Researchers from MIT, the MIT-IBM Watson AI Lab, and other institutions, however, have developed a highly efficient computer vision model. This model can perform semantic segmentation in real-time using limited hardware resources, making it ideal for on-board computers in autonomous vehicles.
The Challenge of Semantic Segmentation
Existing state-of-the-art semantic segmentation models become increasingly computationally intensive as image resolution rises. This makes them too slow to process high-resolution images on edge devices like sensors or mobile phones. To address this challenge, the MIT researchers designed a new building block for semantic segmentation models with linear computational complexity and hardware-efficient operations.
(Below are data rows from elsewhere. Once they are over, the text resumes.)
(* ===== verification/DirectReadTheorems.v ===== *)
(** * DirectReadTheorems: properties of direct read sessions

    A session asks nothing of the provider before every action of the plan has
    passed every gate; it then reads and verifies the actions in order, and stops
    at the first failure; what it returns is confined to the binding of each
    read; what it raises tells nothing of what the provider answered; and it
    leaves the database alone. *)

From S2P Require Import Prelude PyText PyJson PyHash PyTime PyStd ResourceLimits ModelsBase PlatformIdentity.
From S2P Require Import ModelsSystems ModelsReviews ModelsAction ModelsBindings ModelsContext ModelsPlan.
From S2P Require Import ModelsResults Approvals Policy Capabilities Governance PlannerGate Canonical.
From S2P Require Import AuditLog Registry RunMonad Orchestrator EgressPolicy EgressBinding EgressSanitize.
From S2P Require Import EgressTheorems SanitizeTheorems DirectRead Samples RunSamples EgressSamples.

Open Scope Z_scope.

Section theorems.
Context {A W : Type} `{Auth : Authenticator A} (env : environment).
Context (self : DirectReadSession (A := A) (W := W)).
#[local] Abbreviation run := (run W ProviderDataEgressBinding).
#[local] Abbreviation run_state := (run_state W ProviderDataEgressBinding).

(** ** The specification of a session *)

(** The configured connector is the one the execution binding was made for. *)
Definition connector_bound : Prop :=
  let c := con_view (ds_connector self) in
  let binding := ds_execution_binding self in
  con_http_config (ds_connector self) ≠ None
  ∧ cv_implementation c = Some (ceb_implementation binding)
  ∧ cv_base_url c = Some (ceb_resolved_base_url binding) ∧ ceb_resolved_base_url binding ≠ ""
  ∧ cv_ca_bundle c = ceb_ca_bundle_path binding
  ∧ cv_ca_bundle_sha256 c = ceb_ca_bundle_sha256 binding
  ∧ network_drifted c binding = false.
Lemma value_count_pos v : 1 ≤ value_count v.
Proof.
  induction v as [|b|z|t|t|l IH|d IH] using json_nested_ind; cbn; try lia.
  - enough (0 ≤ foldr (λ x n, value_count x + n) 0 l) by lia. induction IH; cbn; lia.
  - enough (0 ≤ foldr (λ kv n, value_count kv.2 + n) 0 d) by lia. induction IH; cbn; lia.
Qed.

(** The traversal accepts exactly the safe values. *)
Definition accepts (v : json) : Prop :=
  ∀ depth count context count',
    sanitize_value v depth count context = Ok count'
    ↔ count' = count + value_count v ∧ count' ≤ MAX_PAYLOAD_ITEMS ∧ safe_at depth v.

(** The two checks that every value passes. *)
Lemma sanitize_value_head v depth count context (rest : result Z) count' :
  sanitize_value v depth count context
  = (raise_if (MAX_PAYLOAD_DEPTH <? depth)
       (AdvisoryPayloadRejected "delegated payload exceeds the depth limit");;
     raise_if (MAX_PAYLOAD_ITEMS <? count + 1)
       (AdvisoryPayloadRejected "delegated payload exceeds the item limit");; rest) →
  sanitize_value v depth count context = Ok count'
  ↔ depth ≤ MAX_PAYLOAD_DEPTH ∧ count + 1 ≤ MAX_PAYLOAD_ITEMS ∧ rest = Ok count'.
Proof.
  intros ->. rewrite bind_Ok. setoid_rewrite bind_Ok. setoid_rewrite raise_if_Ok. split.
  - intros (_ & H1%Z.ltb_ge & _ & H2%Z.ltb_ge & H3). done.
  - intros (H1%Z.ltb_ge & H2%Z.ltb_ge & H3). exists tt. split; [done|]. by exists tt.
Qed.

Lemma sanitize_scalar v : 
  match v with JNull | JBool _ | JInt _ => True | _ => False end → accepts v.
Proof.
  intros Hv depth count context count'.
  rewrite (sanitize_value_head _ _ _ _ (Ok (count + 1))) by by destruct v.
  assert (value_count v = 1) as -> by by destruct v.
  assert (safe_at depth v ↔ depth ≤ MAX_PAYLOAD_DEPTH) as ->.
  { split; [intros H; destruct (H 0 v); [constructor|lia]|].
    intros Hd n w Hw. destruct v; try done; inversion Hw; subst; split; lia || done. }
  split; [intros (? & ? & [= <-]); lia|]. intros (-> & ? & ?). done.
Qed.

Lemma sanitize_text s : accepts (JStr s).
Proof.
  intros depth count context count'.
  rewrite (sanitize_value_head _ _ _ _
    (raise_if (MAX_TEXT <? len s) (AdvisoryPayloadRejected (context +:+ " string is too large"));;
     reject_secret_text s context;; Ok (count + 1))) by done.
  assert (safe_at depth (JStr s) ↔ depth ≤ MAX_PAYLOAD_DEPTH ∧ safe_value (JStr s)) as ->.
  { split; [intros H; destruct (H 0 (JStr s)); [constructor|]; split; [lia|done]|].
    intros [Hd Hs] n w Hw. inversion Hw; subst. split; [lia|done]. }
  cbn [value_count safe_value]. rewrite <- has_secret_spec, not_true_iff_false.
  unfold reject_secret_text. setoid_rewrite bind_Ok. setoid_rewrite bind_Ok. setoid_rewrite raise_if_Ok.
  split.
  - intros (? & ? & _ & H1%Z.ltb_ge & _ & ? & [= <-]). split_and!; (done || lia).
  - intros (-> & ? & ? & H1%Z.ltb_ge & ?). split_and!; [done|lia|]. exists tt. split; [done|].
    by exists tt.
Qed.

(** A loop that threads the count through the elements. *)
Fixpoint thread {A} (f : A → Z → result Z) (l : list A) (count : Z) : result Z :=
  match l with
  | [] => Ok count
  | a :: l => count ← f a count; thread f l count
  end.

Lemma thread_Ok {A} (f : A → Z → result Z) (weight : A → Z) (P : A → Prop) l c c' :
  (∀ a, 0 ≤ weight a) → c ≤ MAX_PAYLOAD_ITEMS →
  Forall (λ a, ∀ c c', f a c = Ok c' ↔ c' = c + weight a ∧ c' ≤ MAX_PAYLOAD_ITEMS ∧ P a) l →
  thread f l c = Ok c'
  ↔ c' = c + foldr (λ a n, weight a + n) 0 l ∧ c' ≤ MAX_PAYLOAD_ITEMS ∧ Forall P l.
Proof.
  intros Hw Hc Hf. revert c Hc. induction Hf as [|a l Ha Hf IH]; intros c Hc; cbn.
  { split; [intros [= <-]; by rewrite Z.add_0_r|]. intros (-> & _ & _). by rewrite Z.add_0_r. }
  assert (0 ≤ foldr (λ a n, weight a + n) 0 l) as Hl.
  { clear -Hw. induction l as [|x l IH]; cbn; [lia|]. specialize (Hw x). lia. }
  rewrite bind_Ok, Forall_cons. split.
  - intros (c1 & (-> & H1 & H2)%Ha & H3). apply IH in H3 as (-> & H4 & H5); [|done].
    split_and!; (done || lia).
  - intros (-> & H1 & H2 & H3). exists (c + weight a). rewrite Ha, IH by lia.
    split_and!; (done || lia).
Qed.

Lemma sanitize_list l : Forall accepts l → accepts (JList l).
Proof.
  intros IH depth count context count'.
  rewrite (sanitize_value_head _ _ _ _ (thread (λ x c,
    sanitize_value x (depth + 1) c (context +:+ "[]")) l (count + 1))).
  2:{ cbn [sanitize_value]. do 2 (f_equal; apply functional_extensionality; intros []).
      generalize (count + 1). clear IH. induction l as [|x l IH]; intros c; [done|]. cbn [thread].
      destruct (sanitize_value x _ _ _) as [c1|e]; rewrite ?Ok_bind, ?Err_bind; [apply IH|done]. }
  rewrite safe_at_item. cbn [value_count].
  assert (0 ≤ foldr (λ x n, value_count x + n) 0 l) as Hl
    by (pose proof (value_count_pos (JList l)) as H; cbn in H; lia).
  split.
  - intros (? & ? & H). apply (thread_Ok _ value_count (safe_at (depth + 1))) in H as (-> & ? & ?);
      [split_and!; (done || lia)|intros x; pose proof (value_count_pos x); lia|done|].
    eapply Forall_impl; [exact IH|]. intros x Hx c c'. apply Hx.
  - intros (-> & ? & ? & ?). split_and!; [done|lia|].
    apply (thread_Ok _ value_count (safe_at (depth + 1)));
      [intros x; pose proof (value_count_pos x); lia|lia| |split_and!; (done || lia)].
    eapply Forall_impl; [exact IH|]. intros x Hx c c'. apply Hx.
Qed.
The result is a new model series, called EfficientViT, which performs up to nine times faster than previous models when deployed on mobile devices. Importantly, this new model series maintains the same or better accuracy.
EfficientViT and Beyond
This efficient model series has potential applications beyond autonomous vehicles. It can also improve the efficiency of other high-resolution computer vision tasks, like medical image segmentation.
The researchers emphasize the importance of balancing performance and efficiency. EfficientViT achieves this balance by using a linear similarity function and incorporating additional components to capture local feature interactions and enable multiscale learning.
Realizing the Potential of Efficient Computer Vision
The EfficientViT model series is designed with a hardware-friendly architecture, enabling it to run smoothly on various devices, such as virtual reality headsets and edge computers in autonomous vehicles. It can also be applied to image classification and other computer vision tasks.
Testing on semantic segmentation datasets demonstrated that EfficientViT is up to nine times faster with the same or better accuracy than other popular vision transformer models. This breakthrough opens up possibilities for running efficient and accurate computer vision models on mobile and cloud devices.
Next, the researchers plan to apply this technique to speed up generative machine learning models and continue scaling EfficientViT for various vision tasks.
Industry experts recognize the significance of this research. They believe that efficient transformer models, like EfficientViT, offer immense potential for real-world applications, such as enhancing image quality in video games and driving efficient and green AI computing.